### Dataset content

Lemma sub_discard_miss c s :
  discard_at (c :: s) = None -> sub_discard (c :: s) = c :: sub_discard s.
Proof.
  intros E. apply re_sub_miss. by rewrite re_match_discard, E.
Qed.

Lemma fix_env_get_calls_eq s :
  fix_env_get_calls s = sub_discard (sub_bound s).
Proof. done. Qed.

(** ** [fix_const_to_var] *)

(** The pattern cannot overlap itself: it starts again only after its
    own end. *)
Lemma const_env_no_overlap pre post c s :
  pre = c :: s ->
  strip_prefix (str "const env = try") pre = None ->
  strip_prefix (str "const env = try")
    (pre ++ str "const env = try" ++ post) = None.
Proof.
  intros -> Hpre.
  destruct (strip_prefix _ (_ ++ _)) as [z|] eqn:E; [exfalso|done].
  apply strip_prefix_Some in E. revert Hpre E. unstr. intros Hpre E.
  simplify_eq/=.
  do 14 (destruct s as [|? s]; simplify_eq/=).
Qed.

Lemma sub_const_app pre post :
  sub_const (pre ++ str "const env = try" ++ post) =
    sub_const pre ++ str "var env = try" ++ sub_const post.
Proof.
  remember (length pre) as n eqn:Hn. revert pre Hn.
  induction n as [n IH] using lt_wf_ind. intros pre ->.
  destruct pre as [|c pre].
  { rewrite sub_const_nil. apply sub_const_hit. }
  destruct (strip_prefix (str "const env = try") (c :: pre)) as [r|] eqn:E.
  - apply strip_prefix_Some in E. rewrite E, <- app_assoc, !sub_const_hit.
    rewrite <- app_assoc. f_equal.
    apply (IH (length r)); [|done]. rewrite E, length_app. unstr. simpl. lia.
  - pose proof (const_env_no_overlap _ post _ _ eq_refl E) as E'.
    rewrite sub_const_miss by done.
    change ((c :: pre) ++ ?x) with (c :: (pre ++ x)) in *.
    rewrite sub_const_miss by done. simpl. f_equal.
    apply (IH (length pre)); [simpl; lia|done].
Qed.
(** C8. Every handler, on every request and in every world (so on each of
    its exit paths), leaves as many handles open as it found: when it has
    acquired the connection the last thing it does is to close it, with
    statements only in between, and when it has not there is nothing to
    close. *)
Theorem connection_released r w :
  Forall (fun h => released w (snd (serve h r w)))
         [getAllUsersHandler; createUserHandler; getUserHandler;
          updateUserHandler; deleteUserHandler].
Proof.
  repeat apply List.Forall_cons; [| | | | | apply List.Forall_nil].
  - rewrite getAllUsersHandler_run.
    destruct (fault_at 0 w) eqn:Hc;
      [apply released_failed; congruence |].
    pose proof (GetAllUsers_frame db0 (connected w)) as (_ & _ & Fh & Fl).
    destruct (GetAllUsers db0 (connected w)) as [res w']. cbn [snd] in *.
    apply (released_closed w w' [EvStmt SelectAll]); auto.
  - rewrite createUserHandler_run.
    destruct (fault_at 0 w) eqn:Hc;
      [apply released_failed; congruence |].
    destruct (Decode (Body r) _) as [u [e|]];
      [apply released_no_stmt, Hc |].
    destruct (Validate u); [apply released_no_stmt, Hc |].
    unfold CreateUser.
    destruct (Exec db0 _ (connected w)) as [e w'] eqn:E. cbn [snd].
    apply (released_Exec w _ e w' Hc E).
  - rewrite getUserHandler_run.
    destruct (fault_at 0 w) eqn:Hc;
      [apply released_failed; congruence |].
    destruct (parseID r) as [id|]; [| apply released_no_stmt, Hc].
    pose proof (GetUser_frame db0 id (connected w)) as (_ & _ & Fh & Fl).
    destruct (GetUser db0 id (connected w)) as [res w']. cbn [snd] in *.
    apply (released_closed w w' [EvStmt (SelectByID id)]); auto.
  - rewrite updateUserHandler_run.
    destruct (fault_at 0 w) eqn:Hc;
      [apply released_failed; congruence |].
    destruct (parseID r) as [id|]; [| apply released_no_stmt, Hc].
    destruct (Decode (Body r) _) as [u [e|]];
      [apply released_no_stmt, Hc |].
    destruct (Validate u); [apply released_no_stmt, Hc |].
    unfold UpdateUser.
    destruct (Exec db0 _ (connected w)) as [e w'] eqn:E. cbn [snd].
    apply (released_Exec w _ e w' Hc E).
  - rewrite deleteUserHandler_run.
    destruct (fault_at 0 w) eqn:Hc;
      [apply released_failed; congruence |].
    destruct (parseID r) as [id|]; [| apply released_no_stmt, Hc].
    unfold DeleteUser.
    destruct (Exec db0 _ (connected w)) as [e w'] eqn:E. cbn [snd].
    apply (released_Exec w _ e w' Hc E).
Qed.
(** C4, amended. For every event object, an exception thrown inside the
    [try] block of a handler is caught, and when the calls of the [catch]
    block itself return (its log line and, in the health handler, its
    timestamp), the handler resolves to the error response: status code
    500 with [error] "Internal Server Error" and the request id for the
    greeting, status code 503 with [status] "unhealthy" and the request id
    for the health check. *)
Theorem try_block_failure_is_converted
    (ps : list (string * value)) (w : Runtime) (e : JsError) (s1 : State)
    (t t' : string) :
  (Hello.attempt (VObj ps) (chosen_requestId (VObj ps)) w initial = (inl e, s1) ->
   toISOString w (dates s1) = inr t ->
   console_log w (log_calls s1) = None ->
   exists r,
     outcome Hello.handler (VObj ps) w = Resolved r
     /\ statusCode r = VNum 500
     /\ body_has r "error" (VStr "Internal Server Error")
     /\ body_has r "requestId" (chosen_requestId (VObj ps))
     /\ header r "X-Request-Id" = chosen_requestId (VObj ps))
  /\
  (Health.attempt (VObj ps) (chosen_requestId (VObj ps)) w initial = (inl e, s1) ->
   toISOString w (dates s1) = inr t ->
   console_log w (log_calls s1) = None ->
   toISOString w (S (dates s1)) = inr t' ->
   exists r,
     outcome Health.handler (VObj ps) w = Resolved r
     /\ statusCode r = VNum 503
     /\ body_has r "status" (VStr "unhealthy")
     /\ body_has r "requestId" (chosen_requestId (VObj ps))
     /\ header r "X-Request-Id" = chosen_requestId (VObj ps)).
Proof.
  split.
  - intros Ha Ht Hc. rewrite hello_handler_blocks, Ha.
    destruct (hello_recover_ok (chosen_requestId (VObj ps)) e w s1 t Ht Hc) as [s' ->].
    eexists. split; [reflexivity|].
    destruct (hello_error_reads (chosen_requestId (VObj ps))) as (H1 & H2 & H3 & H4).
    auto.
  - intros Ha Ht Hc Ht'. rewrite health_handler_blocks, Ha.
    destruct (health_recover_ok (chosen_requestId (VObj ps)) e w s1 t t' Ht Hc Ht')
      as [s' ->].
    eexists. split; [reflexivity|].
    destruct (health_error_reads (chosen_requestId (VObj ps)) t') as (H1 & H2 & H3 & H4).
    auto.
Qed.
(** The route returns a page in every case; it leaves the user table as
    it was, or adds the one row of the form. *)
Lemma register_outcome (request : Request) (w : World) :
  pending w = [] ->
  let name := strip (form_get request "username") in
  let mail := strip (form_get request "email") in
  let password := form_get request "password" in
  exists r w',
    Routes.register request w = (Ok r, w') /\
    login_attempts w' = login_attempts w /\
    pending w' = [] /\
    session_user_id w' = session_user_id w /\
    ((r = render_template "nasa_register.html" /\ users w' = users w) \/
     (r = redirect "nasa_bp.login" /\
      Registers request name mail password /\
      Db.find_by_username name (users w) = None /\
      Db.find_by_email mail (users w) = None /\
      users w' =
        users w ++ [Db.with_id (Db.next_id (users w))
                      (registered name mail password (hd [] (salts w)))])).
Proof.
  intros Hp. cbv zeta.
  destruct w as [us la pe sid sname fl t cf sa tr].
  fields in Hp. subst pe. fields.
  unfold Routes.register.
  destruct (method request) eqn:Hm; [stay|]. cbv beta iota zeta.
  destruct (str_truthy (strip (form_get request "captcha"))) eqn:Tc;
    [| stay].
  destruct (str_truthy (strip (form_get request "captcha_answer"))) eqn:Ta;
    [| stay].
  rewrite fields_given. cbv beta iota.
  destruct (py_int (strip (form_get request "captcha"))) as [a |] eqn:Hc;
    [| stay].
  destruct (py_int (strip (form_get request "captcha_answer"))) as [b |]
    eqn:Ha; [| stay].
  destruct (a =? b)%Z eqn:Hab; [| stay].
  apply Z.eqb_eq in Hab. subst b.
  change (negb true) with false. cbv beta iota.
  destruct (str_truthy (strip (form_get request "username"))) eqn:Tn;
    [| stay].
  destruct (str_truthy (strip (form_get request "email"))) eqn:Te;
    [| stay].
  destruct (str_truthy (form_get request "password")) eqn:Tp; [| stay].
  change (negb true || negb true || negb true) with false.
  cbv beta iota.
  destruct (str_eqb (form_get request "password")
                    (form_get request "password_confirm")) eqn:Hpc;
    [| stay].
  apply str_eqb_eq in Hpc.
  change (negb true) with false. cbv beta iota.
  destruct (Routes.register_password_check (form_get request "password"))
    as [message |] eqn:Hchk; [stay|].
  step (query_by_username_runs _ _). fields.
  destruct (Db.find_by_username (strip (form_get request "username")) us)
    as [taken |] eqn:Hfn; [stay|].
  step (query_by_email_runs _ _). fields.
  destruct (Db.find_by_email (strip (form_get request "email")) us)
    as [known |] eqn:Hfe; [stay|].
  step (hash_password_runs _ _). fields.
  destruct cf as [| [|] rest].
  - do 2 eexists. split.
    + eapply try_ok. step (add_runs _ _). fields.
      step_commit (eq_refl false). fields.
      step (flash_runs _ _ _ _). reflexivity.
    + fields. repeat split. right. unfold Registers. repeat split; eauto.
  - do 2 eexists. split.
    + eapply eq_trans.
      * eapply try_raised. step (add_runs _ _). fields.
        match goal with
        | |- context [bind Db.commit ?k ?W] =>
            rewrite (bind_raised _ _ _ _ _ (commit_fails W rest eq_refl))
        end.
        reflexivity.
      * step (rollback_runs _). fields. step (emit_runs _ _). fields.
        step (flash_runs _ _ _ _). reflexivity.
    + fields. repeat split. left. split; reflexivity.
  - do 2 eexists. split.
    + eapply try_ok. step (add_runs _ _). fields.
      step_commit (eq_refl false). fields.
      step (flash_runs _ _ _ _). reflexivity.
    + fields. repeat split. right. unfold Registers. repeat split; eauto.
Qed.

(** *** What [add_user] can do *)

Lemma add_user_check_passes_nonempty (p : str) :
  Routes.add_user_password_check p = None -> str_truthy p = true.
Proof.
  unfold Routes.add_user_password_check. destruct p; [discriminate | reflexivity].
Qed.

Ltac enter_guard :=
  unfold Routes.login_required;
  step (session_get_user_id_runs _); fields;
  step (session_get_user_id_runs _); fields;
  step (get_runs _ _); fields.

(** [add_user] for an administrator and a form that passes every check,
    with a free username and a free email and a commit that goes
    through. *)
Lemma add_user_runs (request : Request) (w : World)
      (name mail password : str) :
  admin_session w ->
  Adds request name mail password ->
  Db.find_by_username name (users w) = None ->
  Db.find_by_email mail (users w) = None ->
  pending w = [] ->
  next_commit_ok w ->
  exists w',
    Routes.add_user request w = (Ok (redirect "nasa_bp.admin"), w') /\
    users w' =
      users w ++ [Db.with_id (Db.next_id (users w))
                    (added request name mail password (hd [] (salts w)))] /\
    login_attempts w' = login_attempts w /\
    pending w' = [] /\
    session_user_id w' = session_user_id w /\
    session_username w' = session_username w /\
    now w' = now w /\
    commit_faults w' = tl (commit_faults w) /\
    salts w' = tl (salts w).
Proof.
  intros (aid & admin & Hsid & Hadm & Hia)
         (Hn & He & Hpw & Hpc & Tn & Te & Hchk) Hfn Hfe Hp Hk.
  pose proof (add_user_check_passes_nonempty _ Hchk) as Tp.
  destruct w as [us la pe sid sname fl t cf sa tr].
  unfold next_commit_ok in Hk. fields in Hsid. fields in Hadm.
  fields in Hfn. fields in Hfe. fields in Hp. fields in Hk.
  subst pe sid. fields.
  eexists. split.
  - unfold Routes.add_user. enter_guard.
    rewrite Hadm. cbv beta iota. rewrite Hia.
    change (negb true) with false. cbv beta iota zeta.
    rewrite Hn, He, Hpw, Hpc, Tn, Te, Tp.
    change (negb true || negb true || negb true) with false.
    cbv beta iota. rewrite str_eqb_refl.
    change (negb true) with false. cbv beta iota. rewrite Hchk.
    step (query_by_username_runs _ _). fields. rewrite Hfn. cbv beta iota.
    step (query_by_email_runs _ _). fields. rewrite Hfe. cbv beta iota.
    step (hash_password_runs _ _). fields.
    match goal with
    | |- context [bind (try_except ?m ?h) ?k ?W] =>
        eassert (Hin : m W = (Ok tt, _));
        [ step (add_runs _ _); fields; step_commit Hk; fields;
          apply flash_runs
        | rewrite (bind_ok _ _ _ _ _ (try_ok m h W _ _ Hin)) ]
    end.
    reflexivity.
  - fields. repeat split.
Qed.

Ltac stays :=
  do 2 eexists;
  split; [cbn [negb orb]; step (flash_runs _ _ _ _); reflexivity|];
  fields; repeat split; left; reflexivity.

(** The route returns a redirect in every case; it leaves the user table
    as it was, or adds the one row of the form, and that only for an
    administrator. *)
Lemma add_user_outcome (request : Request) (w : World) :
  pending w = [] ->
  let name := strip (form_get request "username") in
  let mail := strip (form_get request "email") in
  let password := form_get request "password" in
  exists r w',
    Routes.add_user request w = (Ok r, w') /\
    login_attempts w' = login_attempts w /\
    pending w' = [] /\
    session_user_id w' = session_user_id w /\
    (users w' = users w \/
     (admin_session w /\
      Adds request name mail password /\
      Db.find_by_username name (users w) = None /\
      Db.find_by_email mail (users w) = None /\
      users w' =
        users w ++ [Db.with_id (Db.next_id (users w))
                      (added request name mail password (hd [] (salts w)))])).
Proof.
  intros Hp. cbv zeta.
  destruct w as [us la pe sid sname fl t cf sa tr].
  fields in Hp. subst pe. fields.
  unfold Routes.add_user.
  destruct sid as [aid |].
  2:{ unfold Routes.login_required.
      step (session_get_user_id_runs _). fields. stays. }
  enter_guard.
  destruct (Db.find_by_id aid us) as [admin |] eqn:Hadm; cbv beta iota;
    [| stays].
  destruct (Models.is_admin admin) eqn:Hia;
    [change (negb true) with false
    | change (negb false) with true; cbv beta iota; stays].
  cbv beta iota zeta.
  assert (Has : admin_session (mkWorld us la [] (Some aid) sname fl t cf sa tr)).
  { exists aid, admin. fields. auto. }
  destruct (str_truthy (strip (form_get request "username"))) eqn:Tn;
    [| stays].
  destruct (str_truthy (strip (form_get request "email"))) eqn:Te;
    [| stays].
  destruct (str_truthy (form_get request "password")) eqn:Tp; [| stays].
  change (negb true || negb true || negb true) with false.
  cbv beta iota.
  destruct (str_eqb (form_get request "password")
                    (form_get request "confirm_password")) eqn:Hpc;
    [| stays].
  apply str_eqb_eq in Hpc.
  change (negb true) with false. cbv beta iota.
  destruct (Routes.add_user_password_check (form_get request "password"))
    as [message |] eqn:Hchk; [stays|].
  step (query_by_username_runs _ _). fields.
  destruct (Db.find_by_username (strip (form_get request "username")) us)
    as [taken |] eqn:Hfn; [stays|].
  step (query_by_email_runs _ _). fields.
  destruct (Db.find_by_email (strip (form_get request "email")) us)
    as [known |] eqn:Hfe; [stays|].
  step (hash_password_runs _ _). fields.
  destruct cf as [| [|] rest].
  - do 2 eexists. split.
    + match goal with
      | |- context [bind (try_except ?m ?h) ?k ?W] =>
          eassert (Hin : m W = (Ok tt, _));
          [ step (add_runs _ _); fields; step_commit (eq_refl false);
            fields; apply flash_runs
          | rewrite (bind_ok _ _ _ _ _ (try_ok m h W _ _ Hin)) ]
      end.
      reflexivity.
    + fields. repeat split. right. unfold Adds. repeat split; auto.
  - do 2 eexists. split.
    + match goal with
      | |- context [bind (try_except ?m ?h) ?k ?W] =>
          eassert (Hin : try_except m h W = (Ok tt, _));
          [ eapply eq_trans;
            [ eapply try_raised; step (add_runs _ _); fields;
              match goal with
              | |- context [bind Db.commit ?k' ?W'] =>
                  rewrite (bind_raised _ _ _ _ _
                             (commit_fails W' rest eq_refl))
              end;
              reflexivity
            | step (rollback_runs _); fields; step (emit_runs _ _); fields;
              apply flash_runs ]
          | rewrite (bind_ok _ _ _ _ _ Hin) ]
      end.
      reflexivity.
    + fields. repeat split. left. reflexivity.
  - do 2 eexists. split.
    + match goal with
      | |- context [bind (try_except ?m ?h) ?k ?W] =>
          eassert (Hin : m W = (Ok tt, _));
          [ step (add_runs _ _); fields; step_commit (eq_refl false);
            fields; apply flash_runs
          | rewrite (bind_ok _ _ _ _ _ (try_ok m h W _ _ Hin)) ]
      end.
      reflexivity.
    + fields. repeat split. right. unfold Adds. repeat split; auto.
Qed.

### Assignment
Which lines of the records above contain the word "connected"? Copy each of them.

### Task answer
    pose proof (GetAllUsers_frame db0 (connected w)) as (_ & _ & Fh & Fl).
    destruct (GetAllUsers db0 (connected w)) as [res w']. cbn [snd] in *.
    destruct (Exec db0 _ (connected w)) as [e w'] eqn:E. cbn [snd].
    pose proof (GetUser_frame db0 id (connected w)) as (_ & _ & Fh & Fl).
    destruct (GetUser db0 id (connected w)) as [res w']. cbn [snd] in *.
    destruct (Exec db0 _ (connected w)) as [e w'] eqn:E. cbn [snd].
    destruct (Exec db0 _ (connected w)) as [e w'] eqn:E. cbn [snd].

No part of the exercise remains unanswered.